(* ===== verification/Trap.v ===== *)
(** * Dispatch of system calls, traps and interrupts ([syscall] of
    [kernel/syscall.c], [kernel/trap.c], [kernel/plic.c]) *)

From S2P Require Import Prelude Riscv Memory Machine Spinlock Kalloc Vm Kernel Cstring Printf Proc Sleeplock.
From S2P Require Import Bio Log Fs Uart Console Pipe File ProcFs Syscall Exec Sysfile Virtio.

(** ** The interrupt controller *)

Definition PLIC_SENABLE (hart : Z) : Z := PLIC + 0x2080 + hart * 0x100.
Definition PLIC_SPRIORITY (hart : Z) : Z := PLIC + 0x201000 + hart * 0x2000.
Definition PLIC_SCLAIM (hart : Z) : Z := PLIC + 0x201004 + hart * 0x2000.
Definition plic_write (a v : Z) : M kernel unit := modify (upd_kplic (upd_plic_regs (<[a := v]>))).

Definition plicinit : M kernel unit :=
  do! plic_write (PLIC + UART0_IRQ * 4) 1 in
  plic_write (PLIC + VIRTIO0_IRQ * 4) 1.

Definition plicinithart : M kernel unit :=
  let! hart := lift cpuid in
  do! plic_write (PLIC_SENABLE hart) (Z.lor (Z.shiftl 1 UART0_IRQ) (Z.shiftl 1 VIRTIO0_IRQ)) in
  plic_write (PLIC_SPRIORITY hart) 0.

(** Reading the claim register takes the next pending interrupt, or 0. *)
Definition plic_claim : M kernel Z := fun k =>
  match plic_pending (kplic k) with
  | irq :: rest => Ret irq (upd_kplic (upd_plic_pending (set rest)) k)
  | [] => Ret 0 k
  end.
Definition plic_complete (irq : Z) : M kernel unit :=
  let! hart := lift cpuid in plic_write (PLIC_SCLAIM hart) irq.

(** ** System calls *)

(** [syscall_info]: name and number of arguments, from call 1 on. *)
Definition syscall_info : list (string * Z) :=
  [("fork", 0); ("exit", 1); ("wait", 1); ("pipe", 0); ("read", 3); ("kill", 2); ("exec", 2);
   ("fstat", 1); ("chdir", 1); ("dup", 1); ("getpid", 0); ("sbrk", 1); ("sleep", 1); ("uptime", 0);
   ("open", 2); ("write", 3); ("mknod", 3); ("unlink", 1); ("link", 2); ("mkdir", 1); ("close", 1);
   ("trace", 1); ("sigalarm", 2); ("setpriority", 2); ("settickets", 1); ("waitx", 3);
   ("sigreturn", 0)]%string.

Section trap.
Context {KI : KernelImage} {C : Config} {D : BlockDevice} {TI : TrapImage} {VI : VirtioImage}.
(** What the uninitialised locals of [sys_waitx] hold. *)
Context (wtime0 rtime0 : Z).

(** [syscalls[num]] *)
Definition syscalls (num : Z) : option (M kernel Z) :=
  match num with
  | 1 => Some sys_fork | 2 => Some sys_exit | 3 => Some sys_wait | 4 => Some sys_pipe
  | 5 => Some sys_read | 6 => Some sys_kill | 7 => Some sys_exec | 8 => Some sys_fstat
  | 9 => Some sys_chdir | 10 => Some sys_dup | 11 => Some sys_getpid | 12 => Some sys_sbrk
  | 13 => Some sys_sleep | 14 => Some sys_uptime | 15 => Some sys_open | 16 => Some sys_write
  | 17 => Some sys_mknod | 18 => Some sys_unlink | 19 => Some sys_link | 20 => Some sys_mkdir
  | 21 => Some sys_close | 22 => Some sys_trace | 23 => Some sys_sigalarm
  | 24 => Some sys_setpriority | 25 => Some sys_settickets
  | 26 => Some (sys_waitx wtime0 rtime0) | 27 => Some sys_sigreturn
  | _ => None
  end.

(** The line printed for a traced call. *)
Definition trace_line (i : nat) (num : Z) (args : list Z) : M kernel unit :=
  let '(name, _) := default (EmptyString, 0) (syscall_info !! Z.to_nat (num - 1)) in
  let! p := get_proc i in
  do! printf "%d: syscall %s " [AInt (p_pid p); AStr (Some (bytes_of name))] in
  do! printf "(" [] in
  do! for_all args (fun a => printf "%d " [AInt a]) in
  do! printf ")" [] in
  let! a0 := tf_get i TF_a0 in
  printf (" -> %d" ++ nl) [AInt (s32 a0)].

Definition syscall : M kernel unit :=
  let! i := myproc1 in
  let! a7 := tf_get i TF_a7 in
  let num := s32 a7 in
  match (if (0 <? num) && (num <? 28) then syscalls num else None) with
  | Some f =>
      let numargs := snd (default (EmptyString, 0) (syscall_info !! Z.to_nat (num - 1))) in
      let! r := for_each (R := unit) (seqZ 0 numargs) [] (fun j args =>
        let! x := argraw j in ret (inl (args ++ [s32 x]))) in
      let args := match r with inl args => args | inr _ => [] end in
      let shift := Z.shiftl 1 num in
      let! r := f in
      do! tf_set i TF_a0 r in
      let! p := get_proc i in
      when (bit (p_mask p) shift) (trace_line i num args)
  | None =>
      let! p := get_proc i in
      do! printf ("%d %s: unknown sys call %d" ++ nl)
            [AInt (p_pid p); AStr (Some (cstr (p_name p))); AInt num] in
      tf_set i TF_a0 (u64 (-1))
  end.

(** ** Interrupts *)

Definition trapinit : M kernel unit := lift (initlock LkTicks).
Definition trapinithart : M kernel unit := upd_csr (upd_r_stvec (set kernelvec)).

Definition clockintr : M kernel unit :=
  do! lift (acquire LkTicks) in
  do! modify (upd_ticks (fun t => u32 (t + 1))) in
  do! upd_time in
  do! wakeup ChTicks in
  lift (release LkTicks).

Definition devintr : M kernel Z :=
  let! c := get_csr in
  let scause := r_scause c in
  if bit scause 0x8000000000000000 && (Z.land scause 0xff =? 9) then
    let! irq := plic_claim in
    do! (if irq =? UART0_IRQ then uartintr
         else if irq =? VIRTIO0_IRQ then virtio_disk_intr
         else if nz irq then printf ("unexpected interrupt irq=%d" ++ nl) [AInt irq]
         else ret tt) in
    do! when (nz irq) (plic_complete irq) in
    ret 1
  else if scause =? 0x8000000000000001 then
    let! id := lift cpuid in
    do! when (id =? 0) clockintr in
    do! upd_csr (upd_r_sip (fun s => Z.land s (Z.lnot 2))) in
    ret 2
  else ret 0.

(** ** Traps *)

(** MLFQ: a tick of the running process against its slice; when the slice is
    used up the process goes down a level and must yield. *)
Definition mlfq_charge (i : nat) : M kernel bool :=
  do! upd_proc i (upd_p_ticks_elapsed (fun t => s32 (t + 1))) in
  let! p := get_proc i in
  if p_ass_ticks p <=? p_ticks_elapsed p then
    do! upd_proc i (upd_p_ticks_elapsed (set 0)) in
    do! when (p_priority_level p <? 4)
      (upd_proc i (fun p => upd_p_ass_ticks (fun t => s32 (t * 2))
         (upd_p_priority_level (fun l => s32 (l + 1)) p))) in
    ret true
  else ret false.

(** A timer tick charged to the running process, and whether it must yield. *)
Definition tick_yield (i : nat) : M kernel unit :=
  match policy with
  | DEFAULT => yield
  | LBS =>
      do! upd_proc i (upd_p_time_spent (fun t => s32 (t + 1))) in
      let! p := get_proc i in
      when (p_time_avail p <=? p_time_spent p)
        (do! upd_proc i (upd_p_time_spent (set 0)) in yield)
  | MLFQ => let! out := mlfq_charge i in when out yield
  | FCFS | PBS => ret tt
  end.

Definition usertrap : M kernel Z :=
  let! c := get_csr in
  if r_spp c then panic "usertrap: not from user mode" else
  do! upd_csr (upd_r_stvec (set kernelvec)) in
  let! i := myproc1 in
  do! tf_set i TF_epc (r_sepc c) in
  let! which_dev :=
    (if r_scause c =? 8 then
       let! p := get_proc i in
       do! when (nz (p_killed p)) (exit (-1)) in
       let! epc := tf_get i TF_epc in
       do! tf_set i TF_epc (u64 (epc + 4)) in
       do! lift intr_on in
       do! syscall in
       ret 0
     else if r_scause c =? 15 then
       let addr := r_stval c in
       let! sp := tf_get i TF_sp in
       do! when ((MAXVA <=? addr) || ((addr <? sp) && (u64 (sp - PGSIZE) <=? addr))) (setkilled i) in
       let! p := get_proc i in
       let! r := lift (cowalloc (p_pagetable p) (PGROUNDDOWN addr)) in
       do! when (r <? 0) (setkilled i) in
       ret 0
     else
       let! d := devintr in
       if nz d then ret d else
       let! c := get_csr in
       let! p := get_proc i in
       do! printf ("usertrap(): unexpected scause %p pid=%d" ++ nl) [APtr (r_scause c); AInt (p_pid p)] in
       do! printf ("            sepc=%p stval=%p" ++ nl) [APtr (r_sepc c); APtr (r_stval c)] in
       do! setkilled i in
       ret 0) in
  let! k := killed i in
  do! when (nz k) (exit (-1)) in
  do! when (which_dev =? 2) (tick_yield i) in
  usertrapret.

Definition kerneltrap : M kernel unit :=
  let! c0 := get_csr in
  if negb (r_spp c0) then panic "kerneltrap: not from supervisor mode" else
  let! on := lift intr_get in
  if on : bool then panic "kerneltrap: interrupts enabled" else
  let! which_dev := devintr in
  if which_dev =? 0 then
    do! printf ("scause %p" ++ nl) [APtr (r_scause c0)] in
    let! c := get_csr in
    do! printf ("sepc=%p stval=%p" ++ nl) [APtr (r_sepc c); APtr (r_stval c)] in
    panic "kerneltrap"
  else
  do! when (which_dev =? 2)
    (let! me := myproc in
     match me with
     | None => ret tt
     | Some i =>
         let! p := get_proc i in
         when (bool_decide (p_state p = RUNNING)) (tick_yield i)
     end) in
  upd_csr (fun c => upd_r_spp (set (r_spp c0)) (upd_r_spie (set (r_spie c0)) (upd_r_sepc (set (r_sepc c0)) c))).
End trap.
----
**TASK DIRECTIONS**. One number answers this exercise: the count of lines above in which the word "clockintr" appears.

**SOLUTION**. 2